Because “We’re Busy” Is Not a Cybersecurity Strategy

Millions of people are doing Dry January right now. They are cutting something they know is not good for them so they can feel better, work better, and stop pretending “I’ll start Monday” is a plan.

Your business has its own version of Dry January.
It just involves technology instead of cocktails.

These are the tech habits everyone knows are risky or inefficient, but they continue because things feel fine. Until they are not.

Here are six bad tech habits to quit this month and what to do instead.

 

Habit 1: Clicking “Remind Me Later” on Updates

That button has quietly caused more damage to small businesses than most cybercriminals ever could.

Software updates are not just about new features. They patch known security vulnerabilities that attackers actively exploit. When updates get delayed, businesses run outdated systems with open doors.

The WannaCry ransomware attack succeeded because companies ignored a patch Microsoft released months earlier. The result was billions of dollars in losses worldwide.

Quit it:
Schedule updates after hours or let your IT provider push them automatically. No surprise restarts. No exposed systems.

 

Habit 2: Using One Password Everywhere

Most business owners have a favorite password. It meets requirements, feels secure, and gets reused everywhere.

When one service is breached, attackers try those credentials across email, banking, and business systems. This tactic, called credential stuffing, accounts for a massive percentage of account takeovers.

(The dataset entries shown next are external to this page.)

(** * Praxis AQT tensor quantizer ([praxis/layers/quantization/aqt.py])

    A shallow embedding of [TensorQuantizer] and of the JAX operations it
    calls, followed by the properties of the quantizer.

    Numbers.  The arithmetic of the source is carried out on exact rational
    numbers extended with the three IEEE-754 special values (+inf, -inf,
    NaN), so that a division by zero yields what [jnp] yields instead of
    failing.  The rounding error of the tensor formats is not modelled: a
    [dtype] is a tag carried by a tensor (and the selector of
    [jnp.finfo(dtype).eps]), [astype] keeps the values, and signed zeros are
    not distinguished.  The two scalar methods that compute the clip bounds
    on Python floats are also evaluated in IEEE-754 binary64, where they
    return the same numbers for every precision from 1 to 23.

    Tensors.  An array is a nested list; [jnp.max] over [contract_dims]
    raises on an axis out of bounds, a repeated axis or an empty axis, as
    [jnp] does.

    Gradients.  [jax.lax.stop_gradient] is invisible on forward values, so the
    element-wise code is written once over an interface of array elements
    with two instances: plain forward values and dual numbers (value,
    tangent), the latter following the JVP rules JAX attaches to each
    primitive. *)

From Stdlib Require Import ZArith QArith Qcanon Qround Qpower Lqa Lia.
From Stdlib Require Import List String Bool SpecFloat.
Import ListNotations.

Local Open Scope Z_scope.

(** ** Exceptions and the error monad *)

Inductive exn : Type :=
| AssertionError (msg : string)
| TypeError (msg : string)
| ValueError (msg : string).

Inductive result (A : Type) : Type :=
| OK (a : A)
| Raise (e : exn).

Arguments OK {A} a.
Arguments Raise {A} e.
(** * Caide C++ inliner, second stage: removal of unused declarations

    A shallow embedding of [optimizer.cpp] and of the interface declared in
    [SmartRewriter.h].  Pointers to AST nodes are positive numbers, a null
    pointer is [None]; the compiler front-end (AST, types, source manager)
    is a record of accessor functions that the embedded code queries exactly
    where the C++ code calls the corresponding member function. *)

From stdpp Require Import base option list gmap sets strings sorting.
From Stdlib Require Import ZArith Lia Ascii.
From Stdlib Require String.

Set Warnings "-register-all,-clear-no-such-hyp".

Open Scope N_scope.
Open Scope nat_scope.
Open Scope list_scope.

(** ** Source locations and ranges *)

(** A [clang::SourceLocation] is its raw encoding; the encoding 0 is the
    invalid location. *)
Definition SourceLocation := N.
Bind Scope N_scope with SourceLocation.

Definition isValid (loc : SourceLocation) : bool := negb (N.eqb loc 0).

Record SourceRange := mkSourceRange {
  getBegin : SourceLocation;
  getEnd : SourceLocation
}.

#[global] Instance SourceRange_eq_dec : EqDecision SourceRange.
Proof. solve_decision. Defined.
(** * RapidAid accelerometer pipeline: windowing, window features,
      threshold selection and the inference column logic.

    The development embeds

    - [src/feature_engineering/accelerometer_feature_engineer.py]
      (class [AccelerometerFeatureEngineer]),
    - [src/model_training/accelerometer_accident_detector.py]
      (class [AccelerometerAccidentDetector]),
    - [main] of [scripts/predict_accidents.py], from the loaded table to
      the table of predictions,
    - [main] of [scripts/train_accelerometer_accident_detector.py], from
      the loaded table to the saved pipeline and metrics.

    Python integers are [Z].  A float64 is modelled by [fval]: an exact
    rational, or one of the three IEEE special values (NaN, +inf, -inf);
    finite arithmetic is exact (no rounding, no signed zero).  Python
    exceptions are the [Raise] branch of [result]. *)

From Stdlib Require Import String Ascii.
From Stdlib Require Import ZArith QArith Qabs List Bool Lia Arith.
From Stdlib Require Import Permutation.
Import ListNotations.

Set Implicit Arguments.

Local Open Scope Z_scope.

(* ------------------------------------------------------------------ *)
(** ** Exceptions and the error monad *)
(* ------------------------------------------------------------------ *)

Inductive exn : Type :=
| ValueError (msg : string)
| TypeError (msg : string)
| ZeroDivisionError
| IndexError
| KeyError (key : string).

Inductive result (A : Type) : Type :=
| Ok (a : A)
| Raise (e : exn).
Arguments Ok {A} a.
Arguments Raise {A} e.

Definition bind {A B : Type} (m : result A) (k : A -> result B) : result B :=
  match m with
  | Ok a => k a
  | Raise e => Raise e
  end.

Notation "x <- m ;; k" := (bind m (fun x => k))
  (at level 61, m at next level, right associativity).

Definition is_ok {A : Type} (m : result A) : bool :=
  match m with Ok _ => true | Raise _ => false end.

(** [for x in xs: acc.append(f x)], stopping at the first exception. *)
Fixpoint mapM {A B : Type} (f : A -> result B) (xs : list A) : result (list B) :=
  match xs with
  | [] => Ok []
  | x :: xs' => y <- f x ;; ys <- mapM f xs' ;; Ok (y :: ys)
  end.

(* ------------------------------------------------------------------ *)
(** ** Python built-ins used by the loop of [transform] *)
(* ------------------------------------------------------------------ *)

(** The iteration of [range(start, stop, step)] for a positive step:
    [cur] is yielded while [cur < stop].  [fuel] bounds the number of
    iterations; [py_range] supplies [stop - start], which is enough. *)
Fixpoint range_up (fuel : nat) (cur stop step : Z) : list Z :=
  match fuel with
  | O => []
  | S fuel' =>
      if cur <? stop then cur :: range_up fuel' (cur + step) stop step else []
  end.

(** Same for a negative step: [cur] is yielded while [cur > stop]. *)
Fixpoint range_down (fuel : nat) (cur stop step : Z) : list Z :=
  match fuel with
  | O => []
  | S fuel' =>
      if stop <? cur then cur :: range_down fuel' (cur + step) stop step else []
  end.

Definition py_range (start stop step : Z) : result (list Z) :=
  if step =? 0 then Raise (ValueError "range() arg 3 must not be zero")
  else if 0 <? step then Ok (range_up (Z.to_nat (stop - start)) start stop step)
  else Ok (range_down (Z.to_nat (start - stop)) start stop step).

(** A slice bound, as Python normalises it: a negative index counts from
    the end, and the result is clipped to [[0, len]]. *)
Definition clip_index (len i : Z) : Z :=
  if i <? 0 then Z.max 0 (len + i) else Z.min i len.

(** [seq[start:stop]]. *)
Definition py_slice {A : Type} (xs : list A) (start stop : Z) : list A :=
  let len := Z.of_nat (length xs) in
  let lo := clip_index len start in
  let hi := clip_index len stop in
  firstn (Z.to_nat (hi - lo)) (skipn (Z.to_nat lo) xs).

Your password may feel strong, but if it is reused, it is already compromised somewhere.

Quit it:
Use a password manager such as 1Password, Bitwarden, or LastPass. Remember one master password and let the tool handle the rest.

 

Habit 3: Sharing Passwords Over Text or Email

Sending credentials through email, Slack, or text feels quick and harmless. The problem is permanence.

Those messages live forever in inboxes, cloud backups, and archives. If one account is compromised, attackers can search for shared credentials instantly.

Quit it:
Use secure sharing features inside password managers. Access can be granted without revealing the password and revoked instantly. If manual sharing is unavoidable, split credentials across channels and change the password immediately.

 

Habit 4: Giving Everyone Admin Access Because It’s Easier

Admin access gives full control over systems. When everyone has it, one mistake or one phishing email can cause massive damage.

Ransomware spreads faster and deeper when admin privileges are compromised. Convenience turns into catastrophe.

Quit it:
Apply the principle of least privilege. Employees should have access only to what they need to do their jobs. It takes a few extra minutes to set up properly and saves enormous risk later.

 

Habit 5: Temporary Fixes That Became Permanent

A workaround created years ago is now the standard process. It still works, but it is fragile, slow, and dependent on tribal knowledge.

Workarounds multiply inefficiency and break completely when systems change or key employees leave.

Quit it:
Document every workaround your team relies on. Then replace them with permanent solutions that reduce steps and remove dependency on memory. If fixing them were easy, they would already be fixed. This is where outside help matters.

 

Habit 6: The Spreadsheet That Runs the Entire Business

One spreadsheet with complex formulas, limited backups, and no audit trail should not run a company.

If it corrupts or the one person who understands it leaves, the business stalls.

Quit it:
Document the business process the spreadsheet supports, then move that process into proper software such as a CRM, scheduling tool, or inventory system. Spreadsheets are tools, not platforms.

 

Why These Habits Are So Hard to Break

These habits persist because consequences stay invisible until they are catastrophic. The wrong way feels faster. Everyone else does it.

Dry January works because it forces awareness and breaks autopilot. Business tech habits need the same reset.

 

How to Quit Without Relying on Willpower

Willpower does not create lasting change. Environment does.

Businesses that successfully break these habits do it by making the right behavior automatic:

  • Password managers remove insecure sharing
  • Updates run automatically
  • Permissions are centrally managed
  • Workarounds are eliminated
  • Critical systems move out of spreadsheets

The right way becomes the easy way.

That is what a good IT partner actually does. They change systems so good habits happen by default.